Here in Texas, the Governor has outlawed all China Virus Mandates. Masks are optional. Schools are open. We have gatherings galore and "party hardy". Result? WE THRIVE! You blue states go hide under your bed... we'll watch from afar.
you're just now doing that, we have not worn masks in who knows how long your State must have tried to follow the Trump reopen guidelines, most gave up on those long ago
I actually somehow managed to catch it this past August despite being vaccinated. What's funny is I didn't feel that bad when I had it, I just thought it was a regular cold/fever.
You guys watching China? If it can resurge there .... https://www.dailymail.co.uk/health/...d-capitulation-draconian-hermit-strategy.html
It may be resurgent in China because of their strict quarantine laws and they decided to let everyone out. Maybe there is something to be said about natural immunity.

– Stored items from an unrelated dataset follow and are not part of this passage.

Lemma normalize_loop_text entries :
  (forall tech items it,
      In (tech, JList items) entries -> In (JDict it) items -> question_is_text it) ->
  forall acc, exists out,
    normalize_loop entries acc = inr out
    /\ (forall k, ~ In k (dict_keys entries) -> dict_get k out = dict_get k acc)
    /\ (NoDup (dict_keys entries) ->
        forall tech entry, In (tech, entry) entries ->
          exists qs, normalize_entry entry = inr qs /\ dict_get tech out = Some qs).
Proof.
  induction entries as [|[t e] rest IH]; intros Hok acc; simpl.
  - exists acc. split; [reflexivity|]. split; [reflexivity|]. intros _ ? ? [].
  - assert (He : exists nl, normalize_entry e = inr nl).
    { destruct e; simpl; eauto.
      destruct (normalize_elements_text l) as (qs & Hqs & _); [|eauto].
      intros it Hin. apply (Hok t l it); [now left | exact Hin]. }
    destruct He as [nl Hnl]. rewrite Hnl.
    destruct (IH (fun tech items it Hi => Hok tech items it (or_intror Hi))
                 (dict_set t nl acc)) as (out & Hrun & Hout & Hin).
    exists out. split; [exact Hrun|]. split.
    + intros k Hk. rewrite Hout by tauto.
      apply dict_get_set_other. intros ->. apply Hk. now left.
    + intros Hnd tech entry [Heq|Hi].
      * injection Heq as <- <-. exists nl. split; [exact Hnl|].
        inversion Hnd; subst. rewrite Hout by assumption.
        apply dict_get_set_same.
      * inversion Hnd; subst. now apply Hin.
Qed.

(** ** The claim about mapping elements *)

(** C1 (as amended). For every raw question mapping whose mapping
    elements select a string as question (or select nothing), the
    normalizer returns, and a mapping element of a technology's list
    becomes, at the same position of that technology's output, the record
    whose question is the stripped value of the first key among
    "question", "q", "prompt" that holds a truthy (non-empty) value, or,
    when none does, the stripped first string-valued field of the
    mapping, or else the stripped stringified mapping; and whose focus is
    the stripped value of the first of "ideal_answer_focus", "focus" that
    holds a truthy value, stringified when it is not a string, and empty
    when neither does. *)
Theorem mapping_element_normalized (q_map : pydict json) :
  NoDup (dict_keys q_map) ->
  (forall tech items it,
      In (tech, JList items) q_map -> In (JDict it) items -> question_is_text it) ->
  exists out,
    normalize_q_map q_map = inr out
    /\ forall tech items i it,
         In (tech, JList items) q_map ->
         nth_error items i = Some (JDict it) ->
         exists qs q,
           dict_get tech out = Some qs
           /\ selects_question it q
           /\ nth_error qs i = Some (QuestionItem (strip q) (strip (focus_text it))).
Proof.
  intros Hnd Hok.
  destruct (normalize_loop_text q_map Hok []) as (out & Hrun & _ & Hin).
  exists out. split; [exact Hrun|].
  intros tech items i it Hentry Hnth.
  destruct (Hin Hnd _ _ Hentry) as (qs & Hqs & Hget).
  simpl in Hqs.
  destruct (normalize_elements_text items) as (qs' & Hqs' & Hel).
  { intros it' Hi. exact (Hok tech items it' Hentry Hi). }
  rewrite Hqs' in Hqs. injection Hqs as <-.
  destruct (Hel _ _ Hnth) as (q & Hq & Hnorm).
  destruct (normalize_dict_text it) as (qt & Hsel & Hdict).
  { apply (Hok tech items it Hentry). eapply nth_error_In; eauto. }
  exists qs', qt. split; [exact Hget|]. split; [exact Hsel|].
  rewrite Hq. f_equal. simpl in Hnorm. rewrite Hdict in Hnorm. now injection Hnorm.
Qed.

End AppFacts.

(* ================================================================== *)
(** * Worked examples for [normalize_q_map] *)
(* ================================================================== *)

Section AppExamples.

Import Server App Examples.

(** Docker's list holds a string, an element that uses "prompt" and
    "focus", an element without question key whose first string-valued
    field is "text", and an element without any string. *)
Lemma mapping_element_normalized_witness :
  exists out,
    normalize_q_map quoted layer_map = inr out
    /\ (exists qs q,
          dict_get "Docker" out = Some qs
          /\ selects_question quoted alternate_keys_element q
          /\ nth_error qs 1
             = Some (QuestionItem (strip q)
                       (strip (focus_text quoted alternate_keys_element))))
    /\ (exists qs q,
          dict_get "Docker" out = Some qs
          /\ selects_question quoted text_field_element q
          /\ nth_error qs 2
             = Some (QuestionItem (strip q)
                       (strip (focus_text quoted text_field_element))))
    /\ (exists qs q,
          dict_get "Docker" out = Some qs
          /\ selects_question quoted number_element q
          /\ nth_error qs 3
             = Some (QuestionItem (strip q)
                       (strip (focus_text quoted number_element)))).
Proof.
  destruct (mapping_element_normalized quoted layer_map) as (out & Hrun & Hel).
  - repeat constructor. simpl. tauto.
  - intros tech items it [[= <- <-]|[]] [Hin|[[= <-]|[[= <-]|[[= <-]|[]]]]];
      [discriminate Hin| | |]; vm_compute; exact I.
  - exists out. split; [exact Hrun|].
    split; [|split].
    + exact (Hel "Docker" _ 1%nat alternate_keys_element (or_introl eq_refl) eq_refl).
    + exact (Hel "Docker" _ 2%nat text_field_element (or_introl eq_refl) eq_refl).
    + exact (Hel "Docker" _ 3%nat number_element (or_introl eq_refl) eq_refl).
Defined.

(** The three selections of that example, and the mapping returned. *)
Lemma layer_map_selections :
  selects_question quoted alternate_keys_element " What is a layer? "
  /\ selects_question quoted text_field_element " What is a volume? "
  /\ selects_question quoted number_element "{'n': 1}".
Proof.
  split; [now apply by_key|]. split.
  - apply (by_first_string quoted _ [JInt 1] _ [JStr "storage"]); [reflexivity..|].
    now repeat constructor.
  - apply (by_stringified quoted number_element); [reflexivity|]. now repeat constructor.
Qed.

Lemma layer_map_normalized :
  normalize_q_map quoted layer_map
  = inr [("Docker", [QuestionItem "Q1" "";
                     QuestionItem "What is a layer?" "networking";
                     QuestionItem "What is a volume?" "";
                     QuestionItem "{'n': 1}" ""])].
Proof. vm_compute. reflexivity. Qed.

(** C1 as stated fails: "question" is the first present key, and it is
    empty, so the rule of the specification gives an empty question; the
    focus 0 is not a string, so the rule gives "0". The normalizer takes
    the question from "q" and leaves the focus empty. *)
Lemma first_present_key_not_used :
  first_present ["question"; "q"; "prompt"] empty_question_element = Some (JStr "")
  /\ spec_normalize_dict quoted empty_question_element = QuestionItem "" "0"
  /\ normalize_q_map quoted decorator_map
     = inr [("Python", [QuestionItem "What is a decorator?" ""])]
  /\ normalize_q_map quoted decorator_map
     <> inr [("Python", [spec_normalize_dict quoted empty_question_element])].
Proof.
  split; [reflexivity|]. split; [reflexivity|]. split; [reflexivity|].
  vm_compute. intro H. discriminate H.
Qed.

End AppExamples.

(* ================================================================== *)
(** * Facts about the collection *)
(* ================================================================== *)

Section StoreFacts.

Import Mongo.

Implicit Types (d : doc) (ds : list doc) (u : update) (email k : string).

Lemma set_fields_get_other fields : forall d k,
  ~ In k (dict_keys fields) -> dict_get k (set_fields fields d) = dict_get k d.
Proof.
  unfold set_fields.
  induction fields as [|[k0 v0] fields IH]; intros d k Hk; simpl; [reflexivity|].
  rewrite IH by (intros H; apply Hk; now right).
  apply dict_get_set_other. intros ->. apply Hk. now left.
Qed.

Lemma set_fields_get_in fields : forall d k v,
  NoDup (dict_keys fields) ->
  dict_get k fields = Some v -> dict_get k (set_fields fields d) = Some v.
Proof.
  unfold set_fields.
  induction fields as [|[k0 v0] fields IH]; intros d k v Hnd Hget; simpl in *; [discriminate|].
  inversion Hnd as [|? ? Hnot Hnd']; subst.
  destruct (String.eqb k k0) eqn:E.
  - apply String.eqb_eq in E. subst k0. injection Hget as ->.
    change (dict_get k (set_fields fields (dict_set k v d)) = Some v).
    rewrite set_fields_get_other by exact Hnot. apply dict_get_set_same.
  - now apply IH.
Qed.

Lemma push_fields_get_other pushes : forall d d' k,
  push_fields pushes d = inr d' ->
  ~ In k (dict_keys pushes) -> dict_get k d' = dict_get k d.
Proof.
  induction pushes as [|[k0 v0] pushes IH]; intros d d' k Hrun Hk; simpl in *.
  - now injection Hrun as <-.
  - destruct (push_field k0 v0 d) as [e|d1] eqn:E1; [discriminate|].
    rewrite (IH _ _ _ Hrun) by (intros H; apply Hk; now right).
    unfold push_field in E1.
    assert (Hne : k <> k0) by (intros ->; apply Hk; now left).
    destruct (dict_get k0 d) as [[]|]; try discriminate;
      injection E1 as <-; now apply dict_get_set_other.
Qed.

(** The filter agrees with the key comparison of the index. *)
Lemma matches_email_key email d :
  matches email d = bson_eqb (email_key d) (BStr email).
Proof.
  unfold matches, email_key, bget.
  destruct (dict_get "email" d) as [[]|]; reflexivity.
Qed.

Lemma matches_get email d :
  matches email d = true <-> dict_get "email" d = Some (BStr email).
Proof.
  unfold matches. destruct (dict_get "email" d) as [[]|]; split; try discriminate.
  - intros H. apply String.eqb_eq in H. now subst.
  - intros [= ->]. apply String.eqb_refl.
Qed.

Lemma find_none_has_email_key email ds :
  find (matches email) ds = None -> has_email_key (BStr email) ds = false.
Proof.
  unfold has_email_key. induction ds as [|d ds IH]; simpl; [reflexivity|].
  rewrite <- matches_email_key. destruct (matches email d); [discriminate | exact IH].
Qed.

Lemma find_replace_first email d' ds d :
  find (matches email) ds = Some d ->
  matches email d' = true ->
  find (matches email) (replace_first email d' ds) = Some d'.
Proof.
  intros Hf Hm. induction ds as [|d0 ds IH]; simpl in *; [discriminate|].
  destruct (matches email d0) eqn:E; simpl.
  - now rewrite Hm.
  - rewrite E. now apply IH.
Qed.

Lemma find_app_none email ds d' :
  find (matches email) ds = None ->
  matches email d' = true ->
  find (matches email) (ds ++ [d'])%list = Some d'.
Proof.
  intros Hf Hm. induction ds as [|d0 ds IH]; simpl in *; [now rewrite Hm|].
  destruct (matches email d0); [discriminate | now apply IH].
Qed.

For three years, cycling has been the main mode of transport as I avoided using public transport. Even without getting vaccinated, I managed to evade the virus. My brother lives in a major city, where thousands of new cases are reported on a daily basis, and his entire family got infected with Covid-19. He could not visit my dying mother who passed away in December.
I'm happy for you. Sincerely. Your heart and weight must be in great shape too. You're not in a large city? You must have ingested a few covid particles. We are swimming in the stuff.
I am 50% over Covid bronchitis as of today. I was misdx'd at first, and the P/A did not give me a covid test because the one I took the day before at home showed a negative. Big mistake on their part. Sent me home on antibiotics and from there the covid escalated into a hacking cough, high pulse rate and high bp. I developed an itchy rash and also gastric upset. I had lost 8 pounds. A week later I was in urgent care, where tests for flu and covid were given. I tested positive, and given oral steroids, and a breathing treatment. I was sent home with four prescriptions with steroid properties, (too late for anti-virals) and was told to go to the ER if I worsened. I did worsen, but toughed it out, beginning another course of oral steroids. With the care of my devoted husband who had a light case of Covid, I am improving daily. Thanks to all those pulling for me with well wishes and prayers. I am comforted. I don't think the vaccines or the booster did me much good at this point. I truly don't.
After 3 years of this I'm tired of it. This has become an insane world. While our economy and society has opened up, the powers that be still try to shove this propaganda down our throats. Everything is upside down. And now seems the country that started this by spreading it around the world, is going for a second round. Bioweapon repeat. Thanks.
Still haven't had it as far as I know. Basically positive for me personally - because I was already becoming more introverted and it made it easier and more normal to do so. I am glad my kids are back in normal school though; another year of remote learning would have been significantly bad for their development. It made me appreciate how insane the right wing is too... I guess seeing the truth is positive.